- Opening Delimiter -

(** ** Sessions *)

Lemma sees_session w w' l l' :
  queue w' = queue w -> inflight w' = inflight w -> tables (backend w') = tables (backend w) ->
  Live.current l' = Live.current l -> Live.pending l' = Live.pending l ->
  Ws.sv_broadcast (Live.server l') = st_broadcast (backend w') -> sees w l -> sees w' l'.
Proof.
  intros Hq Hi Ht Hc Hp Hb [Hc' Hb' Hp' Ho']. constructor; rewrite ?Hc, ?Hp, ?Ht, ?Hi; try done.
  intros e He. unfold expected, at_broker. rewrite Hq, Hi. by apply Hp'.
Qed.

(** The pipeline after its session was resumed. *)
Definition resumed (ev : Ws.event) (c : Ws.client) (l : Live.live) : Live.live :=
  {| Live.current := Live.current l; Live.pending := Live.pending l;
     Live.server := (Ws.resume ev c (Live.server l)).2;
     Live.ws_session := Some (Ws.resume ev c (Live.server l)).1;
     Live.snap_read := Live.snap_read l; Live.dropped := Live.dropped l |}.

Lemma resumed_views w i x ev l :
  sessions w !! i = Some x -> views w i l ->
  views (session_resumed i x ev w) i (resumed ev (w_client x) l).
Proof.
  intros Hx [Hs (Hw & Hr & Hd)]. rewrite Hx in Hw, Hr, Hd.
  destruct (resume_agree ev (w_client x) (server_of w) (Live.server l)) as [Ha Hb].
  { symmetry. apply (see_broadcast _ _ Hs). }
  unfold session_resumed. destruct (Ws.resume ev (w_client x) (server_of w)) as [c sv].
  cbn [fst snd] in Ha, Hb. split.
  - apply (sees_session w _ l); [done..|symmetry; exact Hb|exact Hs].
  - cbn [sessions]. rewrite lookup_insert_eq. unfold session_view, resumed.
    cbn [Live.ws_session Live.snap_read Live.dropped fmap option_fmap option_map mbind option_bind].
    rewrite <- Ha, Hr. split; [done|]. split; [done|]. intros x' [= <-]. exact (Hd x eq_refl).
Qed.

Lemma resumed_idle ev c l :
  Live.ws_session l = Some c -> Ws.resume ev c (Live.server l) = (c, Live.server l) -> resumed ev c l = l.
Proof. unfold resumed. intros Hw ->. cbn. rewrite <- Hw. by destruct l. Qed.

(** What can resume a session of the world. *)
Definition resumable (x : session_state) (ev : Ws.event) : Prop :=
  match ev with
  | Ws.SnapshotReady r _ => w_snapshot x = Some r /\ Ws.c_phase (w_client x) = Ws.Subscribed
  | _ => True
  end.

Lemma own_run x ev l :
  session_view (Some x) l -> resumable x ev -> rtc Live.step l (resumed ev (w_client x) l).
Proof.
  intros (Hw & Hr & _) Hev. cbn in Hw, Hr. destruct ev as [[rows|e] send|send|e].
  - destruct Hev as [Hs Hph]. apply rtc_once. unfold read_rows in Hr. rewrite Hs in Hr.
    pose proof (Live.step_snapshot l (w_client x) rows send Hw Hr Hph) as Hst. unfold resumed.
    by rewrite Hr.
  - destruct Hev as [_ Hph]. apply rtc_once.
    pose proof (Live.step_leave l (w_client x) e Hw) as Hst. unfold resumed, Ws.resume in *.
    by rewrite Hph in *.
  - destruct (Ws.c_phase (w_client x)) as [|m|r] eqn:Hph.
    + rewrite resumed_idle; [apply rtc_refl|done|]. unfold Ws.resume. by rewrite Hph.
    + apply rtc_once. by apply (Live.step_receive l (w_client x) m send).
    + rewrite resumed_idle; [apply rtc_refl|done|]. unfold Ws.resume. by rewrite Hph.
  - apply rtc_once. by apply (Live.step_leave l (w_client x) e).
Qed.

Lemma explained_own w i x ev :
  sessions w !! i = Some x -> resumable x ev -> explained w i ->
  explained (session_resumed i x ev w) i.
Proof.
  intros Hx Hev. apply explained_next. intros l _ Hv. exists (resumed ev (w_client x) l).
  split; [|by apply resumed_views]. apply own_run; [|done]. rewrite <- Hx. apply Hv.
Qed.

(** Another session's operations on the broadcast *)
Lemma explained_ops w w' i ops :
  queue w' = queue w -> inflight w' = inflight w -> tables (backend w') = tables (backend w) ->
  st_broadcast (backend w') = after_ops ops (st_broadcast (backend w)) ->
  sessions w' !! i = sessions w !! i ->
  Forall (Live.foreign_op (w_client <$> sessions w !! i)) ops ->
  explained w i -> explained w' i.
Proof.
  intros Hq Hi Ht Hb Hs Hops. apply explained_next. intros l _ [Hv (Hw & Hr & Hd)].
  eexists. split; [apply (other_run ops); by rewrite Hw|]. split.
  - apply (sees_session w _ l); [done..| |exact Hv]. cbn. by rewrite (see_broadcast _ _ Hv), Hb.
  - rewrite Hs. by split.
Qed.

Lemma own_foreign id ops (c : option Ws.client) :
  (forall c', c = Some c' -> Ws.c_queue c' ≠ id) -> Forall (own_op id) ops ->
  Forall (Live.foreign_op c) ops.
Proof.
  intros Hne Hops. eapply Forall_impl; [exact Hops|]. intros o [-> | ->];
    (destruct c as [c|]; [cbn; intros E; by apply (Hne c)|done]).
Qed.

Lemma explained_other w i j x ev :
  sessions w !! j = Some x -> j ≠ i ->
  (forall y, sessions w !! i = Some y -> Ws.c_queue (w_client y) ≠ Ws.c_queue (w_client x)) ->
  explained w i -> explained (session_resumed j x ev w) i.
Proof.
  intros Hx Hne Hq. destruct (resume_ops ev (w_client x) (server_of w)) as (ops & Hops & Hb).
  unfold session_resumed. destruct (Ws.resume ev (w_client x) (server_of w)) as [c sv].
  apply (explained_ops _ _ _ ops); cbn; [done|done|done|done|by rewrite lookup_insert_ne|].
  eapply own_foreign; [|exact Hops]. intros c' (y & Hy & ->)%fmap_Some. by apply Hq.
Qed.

- Closing Delimiter -

> **Prompt**
Search the listing for the string "Definition". Copy each line where it turns up.

> **Result below**
Definition resumed (ev : Ws.event) (c : Ws.client) (l : Live.live) : Live.live :=
Definition resumable (x : session_state) (ev : Ws.event) : Prop :=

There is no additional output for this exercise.